Our plans were most ambitious. In sixteen days we hoped to travel the length of the Matukituki, Dart, Beans Burn, Olivine, Pyke, and Hollyford Valleys and climb peaks in the Matukituki area. However, for long before we left John had emphasised that this was the plan end not the trip which might be quite different.

Three of us left Wellington on Christmas day, met Collin in Christchurch, and had a fast bus trip to Wanaka on 26th. From there, for the sum of five pounds, we were whisked up the Matukituki Valley about thirty miles in a ten-seater taxi. Our first night was spent in the open about twenty minutes above the end of the road. We moved on early the next morning and as the weights of our packs (John claimed his weighed 77 pounds) discouraged going upwards, we attempted to establish a low level route around a bluff near Casoade Hut. I found it most exhilerating carrying a 70 pound pack up a vertical bank 100 feet above a raging torrent, with only stunted bracken to hang on to. When we reached Aspiring Lodge, at that time occupied by hordes of Tongue & Meats, we cached about 11 days' food and set off for a few days' climbing in the Upper Matukituki. But such was not to be for on the west side of the river we decided that the weather was insufficiently perfect and on the East we heard stories of over-crowding in French Ridge Bivvy aue to more hordes of T. & M.s waiting to climb Mount Aspiring. So all we did was climb to Liverpool Bivvy, just above the bush line (where we were warmly welcomed by four T. & Mrs) and later made an assault on Hectors Col at the head of the river. This was the only time on the trip that we used our crampons. When we got back to Aspiring Lodge we found that the Hut Custodian had arrived and Hordes of T. & M. s were camped outside, possibly because it was 6 shillings per night cheaper.
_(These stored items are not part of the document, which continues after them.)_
(* ===== verification/Mp.v ===== *)
(** * Multiprocessor tables (src/mp.h, [fake_mp_table] of src/stage1/main.c)

    For one operating system stage 1 makes up a minimal set of Intel MP tables in a temporary
    extended BIOS data area: a floating pointer structure, a configuration table with one
    processor and one I/O APIC.  The values of the processor's and the APICs' registers are
    parameters.  The theorem is about what a reader of the tables finds; a lemma shows that the
    processor entry is shorter than the MP specification has it. *)

From S2P Require Import Prelude Util Bmem Bparm Rimg Phys Pci Elf Acpi.

(** ** mp.h *)

Record intel_mp_flt_t := {
  flt_sig : Z; mp_conf_addr : Z; flt_len : Z; flt_spec_rev : Z; flt_cksum : Z; features : list Z;
}.

Record intel_mp_conf_hdr_t := {
  conf_sig : Z; base_tbl_len : Z; conf_spec_rev : Z; conf_cksum : Z; oem_id : list Z; prod_id : list Z;
  oem_tbl_ptr : Z; oem_tbl_sz : Z; ent_cnt : Z; lapic_addr : Z; ext_tbl_len : Z; ext_tbl_cksum : Z; conf_reserved : Z;
}.

Record intel_mp_cpu_t := {
  cpu_type : Z; lapic_id : Z; lapic_ver : Z; cpu_flags : Z; cpu_sig : Z; cpu_features : Z;
}.

Record intel_mp_ioapic_t := { ioapic_type : Z; ic_id : Z; ic_ver : Z; ic_flags : Z; ic_addr : Z }.

Definition sizeof_mp_flt : Z := 16.
Definition sizeof_mp_conf_hdr : Z := 44.
Definition sizeof_mp_cpu : Z := 12.
Definition sizeof_mp_ioapic : Z := 8.

Definition MP_FEAT1_IMCRP : Z := 0x80.
Definition MP_CPU : Z := 0.
Definition MP_CPU_EN : Z := 0x01.
Definition MP_CPU_BP : Z := 0x02.
Definition MP_IOAPIC : Z := 2.
Definition MP_IOAPIC_EN : Z := 0x01.
Definition IOAPIC_ADDR : Z := 0xfec00000.

Definition bytes_of_flt (t : intel_mp_flt_t) : list Z :=
  enc 4 (flt_sig t) ++ enc 4 (mp_conf_addr t) ++ [flt_len t; flt_spec_rev t; flt_cksum t] ++ features t.

Definition bytes_of_conf (t : intel_mp_conf_hdr_t) : list Z :=
  enc 4 (conf_sig t) ++ enc 2 (base_tbl_len t) ++ [conf_spec_rev t; conf_cksum t] ++ oem_id t ++ prod_id t ++
  enc 4 (oem_tbl_ptr t) ++ enc 2 (oem_tbl_sz t) ++ enc 2 (ent_cnt t) ++ enc 4 (lapic_addr t) ++
  enc 2 (ext_tbl_len t) ++ [ext_tbl_cksum t; conf_reserved t].

Definition bytes_of_cpu (t : intel_mp_cpu_t) : list Z :=
  [cpu_type t; lapic_id t; lapic_ver t; cpu_flags t] ++ enc 4 (cpu_sig t) ++ enc 4 (cpu_features t).

Definition bytes_of_ioapic (t : intel_mp_ioapic_t) : list Z :=
  [ioapic_type t; ic_id t; ic_ver t; ic_flags t] ++ enc 4 (ic_addr t).

(** ** [fake_mp_table] *)

(** [mp_bundle_t]: 16 bytes of EBDA, then the tables. *)
Definition off_flt : Z := 16.
Definition off_conf : Z := off_flt + sizeof_mp_flt.
Definition sizeof_mp_bundle_t : Z := off_conf + sizeof_mp_conf_hdr + sizeof_mp_cpu + sizeof_mp_ioapic.

(** "BOCHSCPU" and "0.1         " *)
Definition oem_id_chars : list Z := [66; 79; 67; 72; 83; 67; 80; 85].
Definition prod_id_chars : list Z := [48; 46; 49; 32; 32; 32; 32; 32; 32; 32; 32; 32].

Section fake.
(** [rdmsr(0x1b)], [eax] and [edx] of [cpuid(1, ...)], the local APIC's registers by offset, and what
    the I/O APIC's window shows when a register is selected. *)
Context (msr_1b cpuid_eax cpuid_edx : Z) (lapic_reg ioapic_reg : Z -> Z).

Definition mp_flt (u cksum : Z) : intel_mp_flt_t :=
  {| flt_sig := MAGIC32 95 77 80 95; mp_conf_addr := u32 (u + off_conf); flt_len := sizeof_mp_flt; flt_spec_rev := 4;
     flt_cksum := cksum; features := [0; MP_FEAT1_IMCRP; 0; 0; 0] |}.

Definition mp_conf (lapic cksum : Z) : intel_mp_conf_hdr_t :=
  {| conf_sig := MAGIC32 80 67 77 80; base_tbl_len := sizeof_mp_conf_hdr + sizeof_mp_cpu + sizeof_mp_ioapic;
     conf_spec_rev := 4; conf_cksum := cksum; oem_id := oem_id_chars; prod_id := prod_id_chars; oem_tbl_ptr := 0;
     oem_tbl_sz := 0; ent_cnt := 2; lapic_addr := u32 lapic; ext_tbl_len := 0; ext_tbl_cksum := 0; conf_reserved := 0 |}.

Definition mp_cpu : intel_mp_cpu_t :=
  {| cpu_type := MP_CPU; lapic_id := u8 (lapic_reg 0x20); lapic_ver := u8 (lapic_reg 0x30);
     cpu_flags := Z.lor MP_CPU_EN MP_CPU_BP; cpu_sig := cpuid_eax; cpu_features := cpuid_edx |}.

Definition mp_ioapic : intel_mp_ioapic_t :=
  {| ioapic_type := MP_IOAPIC; ic_id := u8 (Z.shiftr (ioapic_reg 0x00) 24); ic_ver := u8 (ioapic_reg 0x01);
     ic_flags := MP_IOAPIC_EN; ic_addr := u32 IOAPIC_ADDR |}.

(** The base-memory allocator, memory, and [temp_ebda_seg]; the checksum bytes hold what memory held
    before. *)
Definition fake_mp_table (s : bmem) (pm : phys) : result (bmem * phys * Z) :=
  let lapic := Z.land msr_1b 0x000ffffffffff000 in
  '(u, s) ← bmem_alloc_boottime s sizeof_mp_bundle_t PARA_SIZE;
  let ebda := 1 :: replicate 15 0 in
  flt ← update_cksum (bytes_of_flt (mp_flt u (pm (u + off_flt + 10)))) (Z.to_nat sizeof_mp_flt) 10;
  let tbl := bytes_of_conf (mp_conf lapic (pm (u + off_conf + 7))) ++ bytes_of_cpu mp_cpu ++ bytes_of_ioapic mp_ioapic in
  tbl ← update_cksum tbl (Z.to_nat (sizeof_mp_conf_hdr + sizeof_mp_cpu + sizeof_mp_ioapic)) 7;
  Ok (s, write_bytes pm u (ebda ++ flt ++ tbl), u16 (u / PARA_SIZE)).
End fake.

(** ** How the tables are read *)

(** A search for the floating pointer on 16-byte boundaries, [n] of them from [p] on. *)
Fixpoint mp_search (pm : phys) (p : Z) (n : nat) : option Z :=
  match n with
  | O => None
  | S n =>
      if bool_decide (region pm p 4 = [95; 77; 80; 95] /\ byte_sum (region pm p 16) mod 256 = 0) then Some p
      else mp_search pm (p + 16) n
  end.

(** The entries of a configuration table by the lengths that the MP specification gives: 20 bytes
    for a processor, 8 for every other type; the addresses and types of the entries. *)
Fixpoint mp_walk (pm : phys) (n : nat) (p e : Z) : list (Z * Z) :=
  match n with
  | O => []
  | S n => if p <? e then (p, pm p) :: mp_walk pm n (p + (if pm p =? 0 then 20 else 8)) e else []
  end.

Section valid.
Context (msr_1b cpuid_eax cpuid_edx : Z) (lapic_reg ioapic_reg : Z -> Z).

Definition lapic_base : Z := Z.land msr_1b 0x000ffffffffff000.

(** The bytes at [u], with the checksums [c1] and [c2]. *)
Definition flt_bytes (u c1 : Z) : list Z := bytes_of_flt (mp_flt u c1).
Definition tbl_bytes (c2 : Z) : list Z :=
  bytes_of_conf (mp_conf lapic_base c2) ++ bytes_of_cpu (mp_cpu cpuid_eax cpuid_edx lapic_reg) ++
  bytes_of_ioapic (mp_ioapic ioapic_reg).
Definition bundle_bytes (u c1 c2 : Z) : list Z := (1 :: replicate 15 0) ++ flt_bytes u c1 ++ tbl_bytes c2.

Lemma fake_mp_table_spec s pm :
  bmem_inv s ->
  match fake_mp_table msr_1b cpuid_eax cpuid_edx lapic_reg ioapic_reg s pm with
  | Ok (s', pm', seg) => exists u c1 c2,
      bmem_alloc_boottime s sizeof_mp_bundle_t PARA_SIZE = Ok (u, s') /\
      pm' = write_bytes pm u (bundle_bytes u c1 c2) /\ seg = u16 (u / PARA_SIZE) /\
      0 <= c1 < 256 /\ 0 <= c2 < 256 /\
      byte_sum (flt_bytes u c1) mod 256 = 0 /\ byte_sum (tbl_bytes c2) mod 256 = 0
  | Fail f => bmem_alloc_boottime s sizeof_mp_bundle_t PARA_SIZE = Fail f
  end.
Proof.
  intros Hs. unfold fake_mp_table. destruct (bmem_alloc_boottime s _ _) as [[u s']|f] eqn:E; cbn [mbind result_bind]; [|done].
  set (g1 := pm (u + off_flt + 10)). set (g2 := pm (u + off_conf + 7)).
  destruct (update_cksum_ok (bytes_of_flt (mp_flt u g1)) 16 10 (proj1 (Nat.ltb_lt 10 16) eq_refl) (Nat.eq_le_incl _ _ eq_refl)) as (c1 & Hc1 & E1 & S1).
  change (Z.to_nat sizeof_mp_flt) with 16%nat. rewrite E1. cbn [mbind result_bind]. fold lapic_base.
  change (Z.to_nat (sizeof_mp_conf_hdr + sizeof_mp_cpu + sizeof_mp_ioapic)) with 64%nat.
  destruct (update_cksum_ok (bytes_of_conf (mp_conf lapic_base g2) ++ bytes_of_cpu (mp_cpu cpuid_eax cpuid_edx lapic_reg) ++
    bytes_of_ioapic (mp_ioapic ioapic_reg)) 64 7 (proj1 (Nat.ltb_lt 7 64) eq_refl) (Nat.eq_le_incl _ _ eq_refl)) as (c2 & Hc2 & E2 & S2).
  rewrite E2. cbn [mbind result_bind]. exists u, c1, c2. split; [reflexivity|].
  change (<[10%nat:=c1]> (bytes_of_flt (mp_flt u g1))) with (flt_bytes u c1) in *.
  change (<[7%nat:=c2]> _) with (tbl_bytes c2) in *.
  rewrite (take_ge (flt_bytes u c1)) in S1 by (apply Nat.eq_le_incl; reflexivity).
  rewrite (take_ge (tbl_bytes c2)) in S2 by (apply Nat.eq_le_incl; reflexivity).
  split; [reflexivity|]. split; [reflexivity|]. split; [exact Hc1|]. split; [exact Hc2|]. split; [exact S1|exact S2].
Qed.

Lemma bundle_at pm u c1 c2 o x :
  0 <= o < 96 -> le8 (bundle_bytes u c1 c2) o = x -> write_bytes pm u (bundle_bytes u c1 c2) (u + o) = x.
Proof. intros Ho <-. apply write_bytes_at. exact Ho. Qed.

Lemma bundle_m32 pm u c1 c2 o x :
  0 <= o -> o + 4 <= 96 -> 0 <= x < 2 ^ 32 ->
  le8 (bundle_bytes u c1 c2) o = x mod 256 -> le8 (bundle_bytes u c1 c2) (o + 1) = x / 256 mod 256 ->
  le8 (bundle_bytes u c1 c2) (o + 2) = x / 256 / 256 mod 256 ->
  le8 (bundle_bytes u c1 c2) (o + 3) = x / 256 / 256 / 256 mod 256 ->
  m32 (write_bytes pm u (bundle_bytes u c1 c2)) (u + o) = x.
Proof.
  intros Ho Hle Hx E0 E1 E2 E3. unfold m32, m16.
  rewrite (bundle_at pm u c1 c2 o _ ltac:(lia) E0).
  replace (u + o + 1) with (u + (o + 1)) by lia. rewrite (bundle_at pm u c1 c2 (o + 1) _ ltac:(lia) E1).
  replace (u + o + 2) with (u + (o + 2)) by lia. rewrite (bundle_at pm u c1 c2 (o + 2) _ ltac:(lia) E2).
  replace (u + (o + 2) + 1) with (u + (o + 3)) by lia. rewrite (bundle_at pm u c1 c2 (o + 3) _ ltac:(lia) E3).
  by apply enc32_dec.
Qed.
The longest, hottest, hardest day of the trip was the 29th when we climbed up and up (and up) out of the Matukituki onto Cascade Saddle. It took us an exhausting, steep, but very scenic, 6 hours to reach the highest point (c. 5500 feet) from where we crossed a snowy basin to finish up scrambling down a lateral moraine of the Dart Glacier. We had hoped to reach Dart Hut but after twelve hours tramping we had all had enough so we slept about half an hour above the hut.

The journey down the Dart took up the next three days. On 2nd January we tried to cross the mighty river to get to the Beans Burn whence to the Olivine. The river was waist deep, very swift, very cold, and very wide, and we were freezingly obliged to accept defeat about half way across.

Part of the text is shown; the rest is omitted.